An Australian man caught in a global sting which used a virtual girl called Sweetie to trap child sex predators has become the first person convicted from the operation, the rights group behind it said Wednesday.
Dutch rights groups Terre des Hommes said in November last year it had used a computer-generated Filipina girl — dubbed ‘Sweetie’ — in internet chat rooms to ensnare paedophiles.
Over a 10-week period more than 20,000 predators from 71 countries approached the virtual 10-year-old asking for webcam sex performances and more than 1,000 paedophiles had been identified as a result, it said at the time.
The group has said that several offenders have since been arrested after the information was passed onto police, including in Australia, Poland and the United States.
The Australian is the first person to be convicted in the online sting, Terre des Hommes’ Jakarta-based Leny Kling told AFP.

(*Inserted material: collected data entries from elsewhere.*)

(* ===== verification/NodeConfig.v ===== *)
(** * Node configuration files
    ([internal/infrastructure/nodeconfig/config.go], [types/ports.go])

    [ConfigEditor] changes config.toml and app.toml line by line: it reads the
    file, replaces the first line of a section (or of the file) that sets a key,
    and writes the file back.  Here are the editors over the file system of
    [ProvisionEnv], and what a reader of the file finds afterwards.

    [strings.TrimSpace] is modelled for ASCII white space. *)

From Stdlib Require Import Ascii.
From stdpp Require Import base tactics numbers list strings sets.
From S2P Require Import Prelude Types Paths ProvisionTypes NodeController ProvisionEnv.

(** ** Ports *)

Definition DefaultRPCPort : Z := 26657.
Definition DefaultP2PPort : Z := 26656.
Definition DefaultProxyPort : Z := 26658.
Definition DefaultGRPCPort : Z := 9090.
Definition DefaultGRPCWebPort : Z := 9091.
Definition DefaultAPIPort : Z := 1317.
Definition DefaultEVMRPCPort : Z := 8545.
Definition DefaultEVMWSPort : Z := 8546.
Definition DefaultPProfPort : Z := 6060.
Definition DefaultRosettaPort : Z := 8080.

Record PortConfig := mkPortConfig {
  pc_RPC : Z;
  pc_P2P : Z;
  pc_Proxy : Z;
  pc_GRPC : Z;
  pc_GRPCWeb : Z;
  pc_API : Z;
  pc_EVMRPC : Z;
  pc_EVMWS : Z;
  pc_PProf : Z;
  pc_Rosetta : Z
}.

Definition DefaultPortConfig : PortConfig :=
  mkPortConfig DefaultRPCPort DefaultP2PPort DefaultProxyPort DefaultGRPCPort DefaultGRPCWebPort
    DefaultAPIPort DefaultEVMRPCPort DefaultEVMWSPort DefaultPProfPort DefaultRosettaPort.

Definition PortConfigForNode (index : Z) : PortConfig := DefaultPortConfig.

Definition WithOffset (offset : Z) (p : PortConfig) : PortConfig :=
  let add x := wrap64 (x + offset) in
  mkPortConfig (add (pc_RPC p)) (add (pc_P2P p)) (add (pc_Proxy p)) (add (pc_GRPC p))
    (add (pc_GRPCWeb p)) (add (pc_API p)) (add (pc_EVMRPC p)) (add (pc_EVMWS p))
    (add (pc_PProf p)) (add (pc_Rosetta p)).

Definition AllPorts (p : PortConfig) : list Z :=
  [pc_RPC p; pc_P2P p; pc_Proxy p; pc_GRPC p; pc_GRPCWeb p; pc_API p; pc_EVMRPC p; pc_EVMWS p;
   pc_PProf p; pc_Rosetta p].

(** ** Lines *)

Definition newline : ascii := ascii_of_nat 10.

Definition lines (content : string) : list string := split_on newline content.
Definition unlines (l : list string) : string := String.concat (String newline EmptyString) l.

Definition is_space (c : ascii) : bool :=
  let n := nat_of_ascii c in
  (bool_decide (9 ≤ n) && bool_decide (n ≤ 13)) || bool_decide (n = 32).

Fixpoint trim_left (s : string) : string :=
  match s with
  | EmptyString => ""
  | String c rest => if is_space c then trim_left rest else s
  end.

Fixpoint trim_right (s : string) : string :=
  match s with
  | EmptyString => ""
  | String c rest =>
      let rest := trim_right rest in
      if is_space c && bool_decide (rest = "") then "" else String c rest
  end.

Definition TrimSpace (s : string) : string := trim_right (trim_left s).

(** The white space of a regular expression's [\s] at the start, and the rest. *)
Fixpoint span_space (s : string) : string * string :=
  match s with
  | EmptyString => ("", "")
  | String c rest =>
      if is_space c && negb (bool_decide (nat_of_ascii c = 11))
      then let '(ws, rest) := span_space rest in (String c ws, rest) else ("", s)
  end.

(** The white space a line has before its key, if it matches the regular
    expression: white space, the key, white space, an equals sign.  No key in the
    source begins with white space. *)
Definition key_pattern (key line : string) : option string :=
  let '(ws, rest) := span_space line in
  match strip_prefix key rest with
  | Some rest => if has_prefix "=" (span_space rest).2 then Some ws else None
  | None => None
  end.

Definition show_bool (b : bool) : string := if b then "true" else "false".
Definition quoted (key value : string) : string :=
  key +:+ " = " +:+ String dquote (value +:+ String dquote EmptyString).

(** The loop of the section editors: the first line of the section whose trimmed
    text [matches] becomes [line]. *)
Fixpoint edit_section (header : string) (matches : string → bool) (line : string)
    (inSection : bool) (lines : list string) : list string :=
  match lines with
  | [] => []
  | l :: rest =>
      let trimmed := TrimSpace l in
      if bool_decide (trimmed = header) then l :: edit_section header matches line true rest
      else
        let inSection := if has_prefix "[" trimmed then false else inSection in
        if inSection && matches trimmed then line :: rest
        else l :: edit_section header matches line inSection rest
  end.

(** The loop of [setConfigValue]: the first line of the file. *)
Fixpoint edit_line (key value : string) (lines : list string) : list string :=
  match lines with
  | [] => []
  | l :: rest =>
      match key_pattern key l with
      | Some ws => (ws +:+ quoted key value) :: rest
      | None => l :: edit_line key value rest
      end
  end.

Definition in_section (section : string) (matches : string → bool) (line content : string)
    : string :=
  unlines (edit_section ("[" +:+ section +:+ "]") matches line false (lines content)).

Definition sets_key (key trimmed : string) : bool :=
  has_prefix (key +:+ " ") trimmed || has_prefix (key +:+ "=") trimmed.

(** [setConfigValue] on the contents of a file. *)
Definition set_value (key value content : string) : string :=
  unlines (edit_line key value (lines content)).

(** ** The editors *)

Section editor.
Variable env : Env.
Variable nodeDir : string.

Definition ConfigPath : string := Join [nodeDir; "config"; "config.toml"].
Definition AppConfigPath : string := Join [nodeDir; "config"; "app.toml"].

(** Reading a file and writing it back. *)
Definition edit_file (filePath : string) (edit : string → string) : E unit :=
  try! content := call (λ t, ReadFile env t filePath) (CReadFile filePath) in
  call_err (λ t, WriteFile env t filePath (edit content)) (CWriteFile filePath (edit content)).

Definition setConfigValue (filePath key value : string) : E unit :=
  edit_file filePath (set_value key value).

Definition setP2PConfigBool (filePath key : string) (value : bool) : E unit :=
  edit_file filePath (in_section "p2p" (has_prefix key) (key +:+ " = " +:+ show_bool value)).

Definition laddr (port : Z) (host : string) : string :=
  quoted "laddr" ("tcp://" +:+ host +:+ ":" +:+ itoa port).

Definition setP2PLaddrWithHost (filePath : string) (port : Z) (host : string) : E unit :=
  edit_file filePath (in_section "p2p" (has_prefix "laddr") (laddr port host)).

Definition setRPCLaddrWithHost (filePath : string) (port : Z) (host : string) : E unit :=
  edit_file filePath (in_section "rpc" (has_prefix "laddr") (laddr port host)).

Definition setSectionValue (filePath section key value : string) : E unit :=
  edit_file filePath (in_section section (sets_key key) (quoted key value)).

Definition setAppConfigBool (filePath section key : string) (value : bool) : E unit :=
  edit_file filePath
    (in_section section (sets_key key) (key +:+ " = " +:+ show_bool value)).

Definition setGRPCAddressWithHost (filePath : string) (port : Z) (host : string) : E unit :=
  setSectionValue filePath "grpc" "address" (host +:+ ":" +:+ itoa port).
Definition setAPIAddressWithHost (filePath : string) (port : Z) (host : string) : E unit :=
  setSectionValue filePath "api" "address" ("tcp://" +:+ host +:+ ":" +:+ itoa port).
Definition setEVMRPCAddressWithHost (filePath : string) (port : Z) (host : string) : E unit :=
  setSectionValue filePath "json-rpc" "address" (host +:+ ":" +:+ itoa port).
Definition setEVMWSAddressWithHost (filePath : string) (port : Z) (host : string) : E unit :=
  setSectionValue filePath "json-rpc" "ws-address" (host +:+ ":" +:+ itoa port).

Definition SetPersistentPeers (peers : string) : E unit :=
  setConfigValue ConfigPath "persistent_peers" peers.

Definition SetMoniker (moniker : string) : E unit := setConfigValue ConfigPath "moniker" moniker.

Definition SetPortsWithHost (nodeIndex : Z) (host : string) : E unit :=
  let ports := PortConfigForNode nodeIndex in
  let host := if bool_decide (host = "") then "0.0.0.0" else host in
  check! wrapping "failed to set p2p laddr" (setP2PLaddrWithHost ConfigPath (pc_P2P ports) host) in
  check! wrapping "failed to set rpc laddr" (setRPCLaddrWithHost ConfigPath (pc_RPC ports) host) in
  check! wrapping "failed to set proxy_app" (setConfigValue ConfigPath "proxy_app"
           ("tcp://" +:+ host +:+ ":" +:+ itoa (pc_Proxy ports))) in
  check! wrapping "failed to set pprof_laddr" (setConfigValue ConfigPath "pprof_laddr"
           (host +:+ ":" +:+ itoa (pc_PProf ports))) in
  check! wrapping "failed to set grpc address"
           (setGRPCAddressWithHost AppConfigPath (pc_GRPC ports) host) in
  check! wrapping "failed to set api address"
           (setAPIAddressWithHost AppConfigPath (pc_API ports) host) in
  check! wrapping "failed to set evm rpc address"
           (setEVMRPCAddressWithHost AppConfigPath (pc_EVMRPC ports) host) in
  wrapping "failed to set evm ws address"
           (setEVMWSAddressWithHost AppConfigPath (pc_EVMWS ports) host).

Definition EnableNode0Services : E unit :=
  let enable section key := setAppConfigBool AppConfigPath section key true in
  check! wrapping "failed to enable api" (enable "api" "enable") in
  check! wrapping "failed to enable grpc" (enable "grpc" "enable") in
  check! wrapping "failed to enable json-rpc" (enable "json-rpc" "enable") in
  wrapping "failed to enable api cors" (enable "api" "enabled-unsafe-cors").

Definition DisableServices : E unit :=
  let disable section := setAppConfigBool AppConfigPath section "enable" false in
  check! wrapping "failed to disable api" (disable "api") in
  check! wrapping "failed to disable grpc" (disable "grpc") in
  wrapping "failed to disable json-rpc" (disable "json-rpc").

“And we hope that more will follow,” she said.
Court officials said 38-year-old Scott Robert Hansen had been sentenced on three charges, including using a carriage service to transmit indecent communications to a person aged under 16, and possessing child exploitation material on Tuesday.
He was also charged with failing to comply with a sex offenders order
“He was given a two-year sentence,” a court spokeswoman told AFP, adding it was suspended given the 260 days he had already been held in custody.
Australian Federal Police are understood to have searched Hansen’s home following a web chat with ‘Sweetie’ in which he was naked, news.com.au reported.
Terre des Hommes said they did not approach anyone on the internet but instead waited for people to approach Sweetie and ask for sex acts.
The rights group also stopped the conversation as soon as someone offered Sweetie money for sex acts.
“Sweetie attracted a lot of paedophiles,” said Kling, adding comments the virtual girl attracted included ‘Can you undress yourself?’ among others.
Kling said the group wanted to raise the alarm about webcam child sex tourism, a form of child exploitation that has tens of thousands of victims in the Philippines alone.
The problem is also present in Cambodia and Thailand, she said.
“We are just trying to prove with Sweetie that this is an iceberg problem,” she said, adding that the large number of people caught in the sting in a short time indicated the scale of the exploitation of children.
“It’s up to the FBI, up to Interpol, up to the Australian police force to take action.”
When the sting was revealed in 2013, Terres de Hommes said its researchers found the experience shocking.
“To put yourself in the shoes of a 10-year-old Filipina girl and seeing what some men want from you has been a shocking experience for them,” said its head of campaigns Hans Guyt.
“Some demands and acts were really obscene.